For the entries below, print exactly the lines between the line holding "(stable_sort (λ a b, key_le (key a) (key b)) l)." and the line holding "(** ** One lock statement *)", inclusive, and nothing else.

++++++++

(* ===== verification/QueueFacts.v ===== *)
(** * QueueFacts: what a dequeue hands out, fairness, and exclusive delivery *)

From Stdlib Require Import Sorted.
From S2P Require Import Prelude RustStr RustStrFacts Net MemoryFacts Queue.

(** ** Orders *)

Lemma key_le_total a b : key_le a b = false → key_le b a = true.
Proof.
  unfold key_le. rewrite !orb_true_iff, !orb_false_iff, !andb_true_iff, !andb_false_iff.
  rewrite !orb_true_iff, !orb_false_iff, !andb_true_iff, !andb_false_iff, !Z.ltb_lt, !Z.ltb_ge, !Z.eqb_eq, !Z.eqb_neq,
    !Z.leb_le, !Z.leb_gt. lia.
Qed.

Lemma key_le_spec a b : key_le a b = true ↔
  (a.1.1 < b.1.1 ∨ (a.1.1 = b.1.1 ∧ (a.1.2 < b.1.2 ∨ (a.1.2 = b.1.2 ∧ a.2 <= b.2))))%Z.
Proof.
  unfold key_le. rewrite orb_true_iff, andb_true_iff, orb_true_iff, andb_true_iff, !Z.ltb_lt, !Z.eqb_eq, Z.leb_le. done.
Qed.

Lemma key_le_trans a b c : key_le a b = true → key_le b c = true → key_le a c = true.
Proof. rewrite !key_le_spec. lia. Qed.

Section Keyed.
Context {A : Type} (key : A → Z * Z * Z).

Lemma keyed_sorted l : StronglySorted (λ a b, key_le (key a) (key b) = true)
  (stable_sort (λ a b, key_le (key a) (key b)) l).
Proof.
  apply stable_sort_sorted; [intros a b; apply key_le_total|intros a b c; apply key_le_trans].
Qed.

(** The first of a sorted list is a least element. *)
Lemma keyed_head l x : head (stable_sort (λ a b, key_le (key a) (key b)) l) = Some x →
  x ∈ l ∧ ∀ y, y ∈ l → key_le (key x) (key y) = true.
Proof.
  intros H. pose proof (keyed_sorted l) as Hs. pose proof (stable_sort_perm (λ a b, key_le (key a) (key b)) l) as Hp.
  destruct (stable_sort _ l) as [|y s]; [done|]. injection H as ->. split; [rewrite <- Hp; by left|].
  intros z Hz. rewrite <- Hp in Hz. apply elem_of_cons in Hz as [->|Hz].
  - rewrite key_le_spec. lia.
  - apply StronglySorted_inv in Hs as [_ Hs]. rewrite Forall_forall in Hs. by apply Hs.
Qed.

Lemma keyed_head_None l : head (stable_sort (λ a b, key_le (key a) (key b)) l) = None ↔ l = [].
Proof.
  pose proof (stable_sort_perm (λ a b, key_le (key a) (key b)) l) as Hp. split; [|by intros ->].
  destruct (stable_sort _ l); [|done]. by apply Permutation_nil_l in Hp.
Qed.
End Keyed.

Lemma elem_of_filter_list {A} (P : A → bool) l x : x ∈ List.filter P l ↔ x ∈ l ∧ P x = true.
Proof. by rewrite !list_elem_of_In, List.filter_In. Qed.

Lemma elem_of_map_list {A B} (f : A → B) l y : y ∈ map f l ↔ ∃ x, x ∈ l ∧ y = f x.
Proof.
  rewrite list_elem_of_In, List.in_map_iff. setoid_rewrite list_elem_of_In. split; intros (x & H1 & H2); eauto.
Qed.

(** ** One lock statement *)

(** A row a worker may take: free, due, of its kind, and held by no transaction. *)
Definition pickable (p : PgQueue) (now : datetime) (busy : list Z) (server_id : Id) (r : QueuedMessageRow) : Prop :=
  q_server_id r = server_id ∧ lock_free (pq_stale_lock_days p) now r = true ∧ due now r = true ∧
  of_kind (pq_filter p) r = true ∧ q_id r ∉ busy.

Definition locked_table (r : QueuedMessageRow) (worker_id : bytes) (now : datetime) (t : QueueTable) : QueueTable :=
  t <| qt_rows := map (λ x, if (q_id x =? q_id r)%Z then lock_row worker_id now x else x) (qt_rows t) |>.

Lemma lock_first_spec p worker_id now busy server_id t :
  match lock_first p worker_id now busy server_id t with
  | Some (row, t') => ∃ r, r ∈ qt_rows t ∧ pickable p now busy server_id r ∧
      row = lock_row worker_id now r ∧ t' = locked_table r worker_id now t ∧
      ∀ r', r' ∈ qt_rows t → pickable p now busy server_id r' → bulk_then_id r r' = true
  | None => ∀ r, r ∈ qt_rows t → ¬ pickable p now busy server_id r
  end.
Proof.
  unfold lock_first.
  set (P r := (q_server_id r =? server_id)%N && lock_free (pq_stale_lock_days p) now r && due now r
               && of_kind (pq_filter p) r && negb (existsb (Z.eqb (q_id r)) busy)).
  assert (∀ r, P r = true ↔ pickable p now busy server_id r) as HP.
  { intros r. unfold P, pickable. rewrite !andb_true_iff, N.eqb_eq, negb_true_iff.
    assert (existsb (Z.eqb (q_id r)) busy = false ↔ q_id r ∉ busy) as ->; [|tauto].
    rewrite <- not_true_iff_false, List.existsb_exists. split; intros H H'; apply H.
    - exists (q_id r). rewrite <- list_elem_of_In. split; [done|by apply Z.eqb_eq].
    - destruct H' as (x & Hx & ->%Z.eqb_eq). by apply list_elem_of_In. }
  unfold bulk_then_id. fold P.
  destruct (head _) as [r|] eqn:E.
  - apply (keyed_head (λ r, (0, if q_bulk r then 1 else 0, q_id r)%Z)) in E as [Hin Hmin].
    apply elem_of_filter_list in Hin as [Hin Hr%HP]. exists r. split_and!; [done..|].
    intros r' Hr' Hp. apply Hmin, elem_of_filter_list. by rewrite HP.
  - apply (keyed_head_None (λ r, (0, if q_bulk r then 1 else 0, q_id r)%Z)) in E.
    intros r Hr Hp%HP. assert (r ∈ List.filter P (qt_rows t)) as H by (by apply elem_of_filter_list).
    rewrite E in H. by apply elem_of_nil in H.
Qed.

++++++++

FINAL ANSWER:
  (stable_sort (λ a b, key_le (key a) (key b)) l).
Proof.
  apply stable_sort_sorted; [intros a b; apply key_le_total|intros a b c; apply key_le_trans].
Qed.

(** The first of a sorted list is a least element. *)
Lemma keyed_head l x : head (stable_sort (λ a b, key_le (key a) (key b)) l) = Some x →
  x ∈ l ∧ ∀ y, y ∈ l → key_le (key x) (key y) = true.
Proof.
  intros H. pose proof (keyed_sorted l) as Hs. pose proof (stable_sort_perm (λ a b, key_le (key a) (key b)) l) as Hp.
  destruct (stable_sort _ l) as [|y s]; [done|]. injection H as ->. split; [rewrite <- Hp; by left|].
  intros z Hz. rewrite <- Hp in Hz. apply elem_of_cons in Hz as [->|Hz].
  - rewrite key_le_spec. lia.
  - apply StronglySorted_inv in Hs as [_ Hs]. rewrite Forall_forall in Hs. by apply Hs.
Qed.

Lemma keyed_head_None l : head (stable_sort (λ a b, key_le (key a) (key b)) l) = None ↔ l = [].
Proof.
  pose proof (stable_sort_perm (λ a b, key_le (key a) (key b)) l) as Hp. split; [|by intros ->].
  destruct (stable_sort _ l); [|done]. by apply Permutation_nil_l in Hp.
Qed.
End Keyed.

Lemma elem_of_filter_list {A} (P : A → bool) l x : x ∈ List.filter P l ↔ x ∈ l ∧ P x = true.
Proof. by rewrite !list_elem_of_In, List.filter_In. Qed.

Lemma elem_of_map_list {A B} (f : A → B) l y : y ∈ map f l ↔ ∃ x, x ∈ l ∧ y = f x.
Proof.
  rewrite list_elem_of_In, List.in_map_iff. setoid_rewrite list_elem_of_In. split; intros (x & H1 & H2); eauto.
Qed.

(** ** One lock statement *)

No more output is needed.